## EXERCISE
Only the lines holding "their" are wanted; find them in the listing and return each one.

[SOURCE DATA Boundary: Start]

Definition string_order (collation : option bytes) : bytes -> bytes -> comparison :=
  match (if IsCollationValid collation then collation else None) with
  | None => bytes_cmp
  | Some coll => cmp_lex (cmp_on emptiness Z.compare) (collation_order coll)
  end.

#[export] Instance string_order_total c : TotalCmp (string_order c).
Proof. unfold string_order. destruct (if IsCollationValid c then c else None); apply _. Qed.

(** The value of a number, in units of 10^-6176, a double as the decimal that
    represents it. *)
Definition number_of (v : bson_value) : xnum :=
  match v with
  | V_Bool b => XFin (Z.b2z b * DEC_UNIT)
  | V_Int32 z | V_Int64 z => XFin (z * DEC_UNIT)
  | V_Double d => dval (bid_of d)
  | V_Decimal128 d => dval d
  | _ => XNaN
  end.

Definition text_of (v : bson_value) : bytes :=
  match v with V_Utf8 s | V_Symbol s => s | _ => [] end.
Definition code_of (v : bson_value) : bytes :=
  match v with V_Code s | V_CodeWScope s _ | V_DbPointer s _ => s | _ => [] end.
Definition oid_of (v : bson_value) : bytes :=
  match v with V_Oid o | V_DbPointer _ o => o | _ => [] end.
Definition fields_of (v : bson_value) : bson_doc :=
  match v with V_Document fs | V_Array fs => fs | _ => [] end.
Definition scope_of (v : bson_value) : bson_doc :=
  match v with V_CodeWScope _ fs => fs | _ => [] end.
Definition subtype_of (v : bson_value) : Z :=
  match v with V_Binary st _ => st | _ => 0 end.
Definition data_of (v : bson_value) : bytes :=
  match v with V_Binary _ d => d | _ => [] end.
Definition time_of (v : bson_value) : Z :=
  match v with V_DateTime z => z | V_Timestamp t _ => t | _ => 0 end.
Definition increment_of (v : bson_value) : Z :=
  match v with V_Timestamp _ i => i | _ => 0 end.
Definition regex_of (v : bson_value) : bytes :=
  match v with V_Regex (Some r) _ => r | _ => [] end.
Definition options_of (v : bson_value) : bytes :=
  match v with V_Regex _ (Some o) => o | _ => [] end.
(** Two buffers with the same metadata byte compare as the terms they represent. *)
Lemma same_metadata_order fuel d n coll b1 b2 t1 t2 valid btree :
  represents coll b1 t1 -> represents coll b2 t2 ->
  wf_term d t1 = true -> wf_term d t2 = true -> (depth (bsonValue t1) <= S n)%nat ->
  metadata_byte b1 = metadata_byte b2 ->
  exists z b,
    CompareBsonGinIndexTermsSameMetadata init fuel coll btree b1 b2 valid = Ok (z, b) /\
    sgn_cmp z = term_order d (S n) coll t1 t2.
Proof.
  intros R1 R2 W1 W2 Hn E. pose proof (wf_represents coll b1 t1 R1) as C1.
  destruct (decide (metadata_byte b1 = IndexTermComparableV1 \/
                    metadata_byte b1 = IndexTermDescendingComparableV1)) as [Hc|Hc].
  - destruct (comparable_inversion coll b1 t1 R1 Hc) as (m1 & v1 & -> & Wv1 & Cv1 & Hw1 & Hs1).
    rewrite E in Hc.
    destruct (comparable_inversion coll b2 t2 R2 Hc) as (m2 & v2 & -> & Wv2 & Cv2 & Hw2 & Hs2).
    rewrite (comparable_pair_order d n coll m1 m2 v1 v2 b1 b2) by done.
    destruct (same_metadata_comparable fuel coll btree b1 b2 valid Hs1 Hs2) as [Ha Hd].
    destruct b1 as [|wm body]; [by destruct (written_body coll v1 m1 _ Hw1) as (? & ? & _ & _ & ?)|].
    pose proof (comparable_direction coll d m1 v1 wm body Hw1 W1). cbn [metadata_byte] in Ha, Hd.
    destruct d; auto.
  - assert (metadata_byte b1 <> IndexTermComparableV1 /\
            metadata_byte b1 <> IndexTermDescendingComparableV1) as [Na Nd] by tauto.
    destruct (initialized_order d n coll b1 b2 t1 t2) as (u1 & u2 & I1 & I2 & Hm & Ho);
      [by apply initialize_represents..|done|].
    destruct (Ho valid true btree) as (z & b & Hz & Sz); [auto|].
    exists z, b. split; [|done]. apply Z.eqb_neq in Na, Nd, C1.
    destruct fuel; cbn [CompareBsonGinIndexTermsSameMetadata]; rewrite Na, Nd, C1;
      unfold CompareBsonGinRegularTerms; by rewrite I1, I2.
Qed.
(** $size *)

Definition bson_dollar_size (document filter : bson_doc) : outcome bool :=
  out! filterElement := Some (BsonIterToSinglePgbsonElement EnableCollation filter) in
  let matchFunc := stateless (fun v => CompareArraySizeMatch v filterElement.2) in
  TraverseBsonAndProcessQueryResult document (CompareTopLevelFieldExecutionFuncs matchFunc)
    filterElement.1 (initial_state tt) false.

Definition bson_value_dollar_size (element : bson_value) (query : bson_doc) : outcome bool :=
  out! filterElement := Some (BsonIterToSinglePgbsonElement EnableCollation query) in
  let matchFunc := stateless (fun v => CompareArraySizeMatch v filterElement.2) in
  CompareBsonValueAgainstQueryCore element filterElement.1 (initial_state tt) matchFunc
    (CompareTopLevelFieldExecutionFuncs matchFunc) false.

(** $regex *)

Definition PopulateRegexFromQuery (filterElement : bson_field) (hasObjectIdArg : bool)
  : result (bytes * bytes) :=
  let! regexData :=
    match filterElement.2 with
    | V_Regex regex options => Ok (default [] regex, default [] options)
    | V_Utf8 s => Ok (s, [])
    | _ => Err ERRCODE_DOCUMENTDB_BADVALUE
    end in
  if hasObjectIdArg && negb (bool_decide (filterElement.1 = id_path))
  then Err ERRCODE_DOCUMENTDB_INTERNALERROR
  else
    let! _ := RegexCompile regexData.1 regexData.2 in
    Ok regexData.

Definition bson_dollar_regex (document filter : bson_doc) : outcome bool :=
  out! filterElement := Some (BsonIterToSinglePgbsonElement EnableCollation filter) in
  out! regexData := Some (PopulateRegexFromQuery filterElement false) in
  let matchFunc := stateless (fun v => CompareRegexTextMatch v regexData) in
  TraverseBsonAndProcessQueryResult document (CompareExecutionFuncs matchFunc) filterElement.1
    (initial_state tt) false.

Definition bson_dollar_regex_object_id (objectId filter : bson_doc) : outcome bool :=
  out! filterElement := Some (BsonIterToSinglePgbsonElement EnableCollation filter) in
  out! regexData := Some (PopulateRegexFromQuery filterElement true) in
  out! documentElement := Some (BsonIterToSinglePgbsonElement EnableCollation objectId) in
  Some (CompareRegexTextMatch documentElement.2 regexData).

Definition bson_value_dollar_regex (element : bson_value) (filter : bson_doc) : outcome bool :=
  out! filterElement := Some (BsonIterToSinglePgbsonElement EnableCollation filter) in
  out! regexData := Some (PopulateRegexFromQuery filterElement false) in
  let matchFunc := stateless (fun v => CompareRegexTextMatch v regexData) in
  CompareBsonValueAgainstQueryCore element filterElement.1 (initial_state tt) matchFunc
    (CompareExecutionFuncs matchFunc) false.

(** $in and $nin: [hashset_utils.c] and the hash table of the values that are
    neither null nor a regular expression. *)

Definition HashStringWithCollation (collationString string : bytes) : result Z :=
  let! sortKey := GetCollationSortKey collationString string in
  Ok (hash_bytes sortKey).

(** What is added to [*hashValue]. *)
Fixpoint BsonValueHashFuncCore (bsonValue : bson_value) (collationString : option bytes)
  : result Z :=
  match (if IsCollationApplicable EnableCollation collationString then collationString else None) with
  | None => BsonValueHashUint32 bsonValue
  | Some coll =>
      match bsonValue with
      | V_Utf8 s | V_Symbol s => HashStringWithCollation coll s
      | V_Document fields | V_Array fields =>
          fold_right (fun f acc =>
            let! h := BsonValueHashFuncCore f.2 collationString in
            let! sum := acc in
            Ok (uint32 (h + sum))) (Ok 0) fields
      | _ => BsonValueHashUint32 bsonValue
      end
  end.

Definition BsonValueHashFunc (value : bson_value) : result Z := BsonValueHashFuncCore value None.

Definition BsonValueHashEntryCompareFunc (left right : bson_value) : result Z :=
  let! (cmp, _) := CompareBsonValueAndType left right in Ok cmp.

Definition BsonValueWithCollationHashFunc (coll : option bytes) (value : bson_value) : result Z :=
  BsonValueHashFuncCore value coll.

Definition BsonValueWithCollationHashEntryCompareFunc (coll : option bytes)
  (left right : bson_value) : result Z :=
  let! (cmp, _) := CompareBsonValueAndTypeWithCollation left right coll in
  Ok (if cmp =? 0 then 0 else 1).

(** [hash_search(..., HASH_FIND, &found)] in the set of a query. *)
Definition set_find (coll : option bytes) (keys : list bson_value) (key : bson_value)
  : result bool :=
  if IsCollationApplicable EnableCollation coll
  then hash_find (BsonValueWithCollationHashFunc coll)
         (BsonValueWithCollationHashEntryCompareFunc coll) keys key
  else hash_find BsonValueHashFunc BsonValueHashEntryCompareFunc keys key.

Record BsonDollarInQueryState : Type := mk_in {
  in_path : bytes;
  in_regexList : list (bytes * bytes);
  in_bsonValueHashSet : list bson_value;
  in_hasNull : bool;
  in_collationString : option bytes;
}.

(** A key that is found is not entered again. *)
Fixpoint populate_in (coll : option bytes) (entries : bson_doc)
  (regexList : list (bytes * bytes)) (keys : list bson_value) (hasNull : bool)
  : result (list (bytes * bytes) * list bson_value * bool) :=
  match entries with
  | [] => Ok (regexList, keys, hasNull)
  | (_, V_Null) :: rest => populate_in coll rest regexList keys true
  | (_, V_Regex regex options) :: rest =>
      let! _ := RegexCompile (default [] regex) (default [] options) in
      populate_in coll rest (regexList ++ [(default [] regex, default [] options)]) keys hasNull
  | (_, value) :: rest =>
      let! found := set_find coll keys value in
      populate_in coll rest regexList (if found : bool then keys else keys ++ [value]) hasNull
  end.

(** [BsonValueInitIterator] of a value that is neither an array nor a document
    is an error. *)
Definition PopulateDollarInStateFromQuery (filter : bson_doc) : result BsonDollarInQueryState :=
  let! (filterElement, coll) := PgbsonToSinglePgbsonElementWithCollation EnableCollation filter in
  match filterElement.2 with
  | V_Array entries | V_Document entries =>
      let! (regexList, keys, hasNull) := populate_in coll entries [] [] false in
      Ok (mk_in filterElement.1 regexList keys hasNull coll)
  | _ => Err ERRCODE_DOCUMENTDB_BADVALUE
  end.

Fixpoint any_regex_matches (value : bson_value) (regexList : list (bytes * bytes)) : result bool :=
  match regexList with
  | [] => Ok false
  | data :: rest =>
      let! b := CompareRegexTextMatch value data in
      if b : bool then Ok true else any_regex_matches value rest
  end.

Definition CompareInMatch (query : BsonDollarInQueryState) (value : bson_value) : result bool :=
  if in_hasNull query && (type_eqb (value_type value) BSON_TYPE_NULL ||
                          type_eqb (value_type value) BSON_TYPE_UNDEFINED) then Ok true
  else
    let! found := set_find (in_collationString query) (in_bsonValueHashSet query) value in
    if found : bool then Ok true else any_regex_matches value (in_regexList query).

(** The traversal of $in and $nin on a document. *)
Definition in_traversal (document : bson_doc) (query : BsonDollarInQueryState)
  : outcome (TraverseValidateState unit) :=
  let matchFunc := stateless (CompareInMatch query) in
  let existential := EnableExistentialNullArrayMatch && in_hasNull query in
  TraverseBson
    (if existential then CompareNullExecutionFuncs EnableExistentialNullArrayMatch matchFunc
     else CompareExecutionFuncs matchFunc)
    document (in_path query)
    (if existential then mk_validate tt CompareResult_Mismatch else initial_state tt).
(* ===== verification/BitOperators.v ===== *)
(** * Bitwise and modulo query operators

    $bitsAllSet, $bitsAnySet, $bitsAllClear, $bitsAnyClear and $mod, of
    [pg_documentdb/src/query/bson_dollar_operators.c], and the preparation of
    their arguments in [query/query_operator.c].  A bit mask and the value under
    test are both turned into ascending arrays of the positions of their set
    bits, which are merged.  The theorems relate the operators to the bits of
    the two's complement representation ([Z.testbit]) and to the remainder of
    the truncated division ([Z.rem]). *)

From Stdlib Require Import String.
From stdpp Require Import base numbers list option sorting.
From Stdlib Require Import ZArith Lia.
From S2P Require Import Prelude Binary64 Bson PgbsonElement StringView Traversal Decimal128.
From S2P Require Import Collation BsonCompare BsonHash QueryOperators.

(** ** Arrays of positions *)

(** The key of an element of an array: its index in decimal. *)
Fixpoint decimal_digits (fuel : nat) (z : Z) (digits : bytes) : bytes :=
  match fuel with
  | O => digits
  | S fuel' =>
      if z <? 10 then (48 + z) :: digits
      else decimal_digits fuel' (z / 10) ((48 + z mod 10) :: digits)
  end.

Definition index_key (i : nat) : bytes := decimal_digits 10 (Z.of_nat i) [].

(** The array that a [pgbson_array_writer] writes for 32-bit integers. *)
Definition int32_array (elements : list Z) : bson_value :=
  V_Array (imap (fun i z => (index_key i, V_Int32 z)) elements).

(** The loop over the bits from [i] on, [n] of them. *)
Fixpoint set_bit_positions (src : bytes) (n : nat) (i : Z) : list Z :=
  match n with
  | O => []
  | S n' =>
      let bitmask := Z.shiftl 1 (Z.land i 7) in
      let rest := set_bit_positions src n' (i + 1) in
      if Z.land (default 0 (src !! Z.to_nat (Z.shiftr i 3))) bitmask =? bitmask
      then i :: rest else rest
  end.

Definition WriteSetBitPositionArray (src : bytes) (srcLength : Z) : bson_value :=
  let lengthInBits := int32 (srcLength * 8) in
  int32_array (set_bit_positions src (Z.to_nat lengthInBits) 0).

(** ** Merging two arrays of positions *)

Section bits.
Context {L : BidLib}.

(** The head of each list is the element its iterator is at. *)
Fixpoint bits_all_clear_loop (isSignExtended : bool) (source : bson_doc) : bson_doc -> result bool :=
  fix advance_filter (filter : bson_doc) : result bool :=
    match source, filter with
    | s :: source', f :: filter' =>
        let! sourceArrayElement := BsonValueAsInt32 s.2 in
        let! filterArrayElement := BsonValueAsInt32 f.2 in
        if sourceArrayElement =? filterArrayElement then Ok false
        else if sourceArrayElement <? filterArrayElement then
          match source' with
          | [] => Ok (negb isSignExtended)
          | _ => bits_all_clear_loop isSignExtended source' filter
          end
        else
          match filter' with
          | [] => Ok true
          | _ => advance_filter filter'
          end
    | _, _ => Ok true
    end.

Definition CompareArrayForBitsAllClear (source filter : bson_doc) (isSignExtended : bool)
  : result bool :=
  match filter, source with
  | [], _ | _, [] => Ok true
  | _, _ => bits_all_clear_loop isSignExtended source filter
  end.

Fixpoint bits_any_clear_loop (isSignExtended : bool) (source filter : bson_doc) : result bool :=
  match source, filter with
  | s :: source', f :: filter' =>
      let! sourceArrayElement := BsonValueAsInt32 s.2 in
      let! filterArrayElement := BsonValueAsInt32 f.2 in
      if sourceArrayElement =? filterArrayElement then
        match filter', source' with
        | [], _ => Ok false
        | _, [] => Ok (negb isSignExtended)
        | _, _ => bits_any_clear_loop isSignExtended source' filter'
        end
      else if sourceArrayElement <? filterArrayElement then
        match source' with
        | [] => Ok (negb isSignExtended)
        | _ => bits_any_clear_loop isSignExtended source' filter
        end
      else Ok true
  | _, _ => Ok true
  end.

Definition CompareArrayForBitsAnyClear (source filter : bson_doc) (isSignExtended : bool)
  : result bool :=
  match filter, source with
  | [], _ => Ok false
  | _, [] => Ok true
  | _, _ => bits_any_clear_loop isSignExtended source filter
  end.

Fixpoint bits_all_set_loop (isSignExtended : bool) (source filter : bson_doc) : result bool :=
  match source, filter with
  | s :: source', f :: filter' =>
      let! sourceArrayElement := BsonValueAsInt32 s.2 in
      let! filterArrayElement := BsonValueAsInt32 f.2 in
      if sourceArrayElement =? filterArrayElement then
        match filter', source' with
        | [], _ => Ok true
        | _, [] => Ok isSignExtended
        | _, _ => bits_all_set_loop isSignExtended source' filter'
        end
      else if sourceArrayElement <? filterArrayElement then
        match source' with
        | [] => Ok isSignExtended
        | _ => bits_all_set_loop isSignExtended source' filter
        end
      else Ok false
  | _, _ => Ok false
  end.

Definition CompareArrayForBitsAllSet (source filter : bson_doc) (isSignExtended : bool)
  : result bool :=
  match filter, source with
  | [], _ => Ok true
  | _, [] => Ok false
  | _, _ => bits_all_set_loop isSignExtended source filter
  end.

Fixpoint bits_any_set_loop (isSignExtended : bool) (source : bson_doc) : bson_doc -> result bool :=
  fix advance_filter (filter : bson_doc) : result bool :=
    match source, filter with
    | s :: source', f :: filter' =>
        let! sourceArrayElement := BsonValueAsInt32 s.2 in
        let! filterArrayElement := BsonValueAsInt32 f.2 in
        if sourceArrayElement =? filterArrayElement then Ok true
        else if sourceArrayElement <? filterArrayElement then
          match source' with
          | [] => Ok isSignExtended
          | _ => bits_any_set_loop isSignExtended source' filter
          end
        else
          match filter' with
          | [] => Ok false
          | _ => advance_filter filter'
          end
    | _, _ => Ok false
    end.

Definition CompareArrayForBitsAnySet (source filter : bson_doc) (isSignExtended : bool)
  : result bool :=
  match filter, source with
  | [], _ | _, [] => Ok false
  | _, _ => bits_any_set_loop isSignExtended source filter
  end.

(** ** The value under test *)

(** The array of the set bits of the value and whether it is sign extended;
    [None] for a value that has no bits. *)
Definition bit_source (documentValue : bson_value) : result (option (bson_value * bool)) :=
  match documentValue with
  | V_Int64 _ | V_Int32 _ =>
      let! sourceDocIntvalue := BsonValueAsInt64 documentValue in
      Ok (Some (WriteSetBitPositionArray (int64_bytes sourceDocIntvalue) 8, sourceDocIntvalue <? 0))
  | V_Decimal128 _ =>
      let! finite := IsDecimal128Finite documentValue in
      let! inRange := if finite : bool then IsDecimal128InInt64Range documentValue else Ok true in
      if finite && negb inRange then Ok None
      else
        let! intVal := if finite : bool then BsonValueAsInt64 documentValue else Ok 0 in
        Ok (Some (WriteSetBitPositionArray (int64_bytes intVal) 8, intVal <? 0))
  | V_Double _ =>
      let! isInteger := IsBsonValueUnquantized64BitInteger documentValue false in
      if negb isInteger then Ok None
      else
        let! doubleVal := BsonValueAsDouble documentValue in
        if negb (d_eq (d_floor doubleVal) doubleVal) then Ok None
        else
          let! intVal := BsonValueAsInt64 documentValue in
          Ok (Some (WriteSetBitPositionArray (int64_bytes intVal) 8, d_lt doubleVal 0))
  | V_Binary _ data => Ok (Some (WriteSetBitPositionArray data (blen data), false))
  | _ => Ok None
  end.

[SOURCE DATA Boundary: End]

## THE ANSWER
    their arguments in [query/query_operator.c].  A bit mask and the value under
    test are both turned into ascending arrays of the positions of their set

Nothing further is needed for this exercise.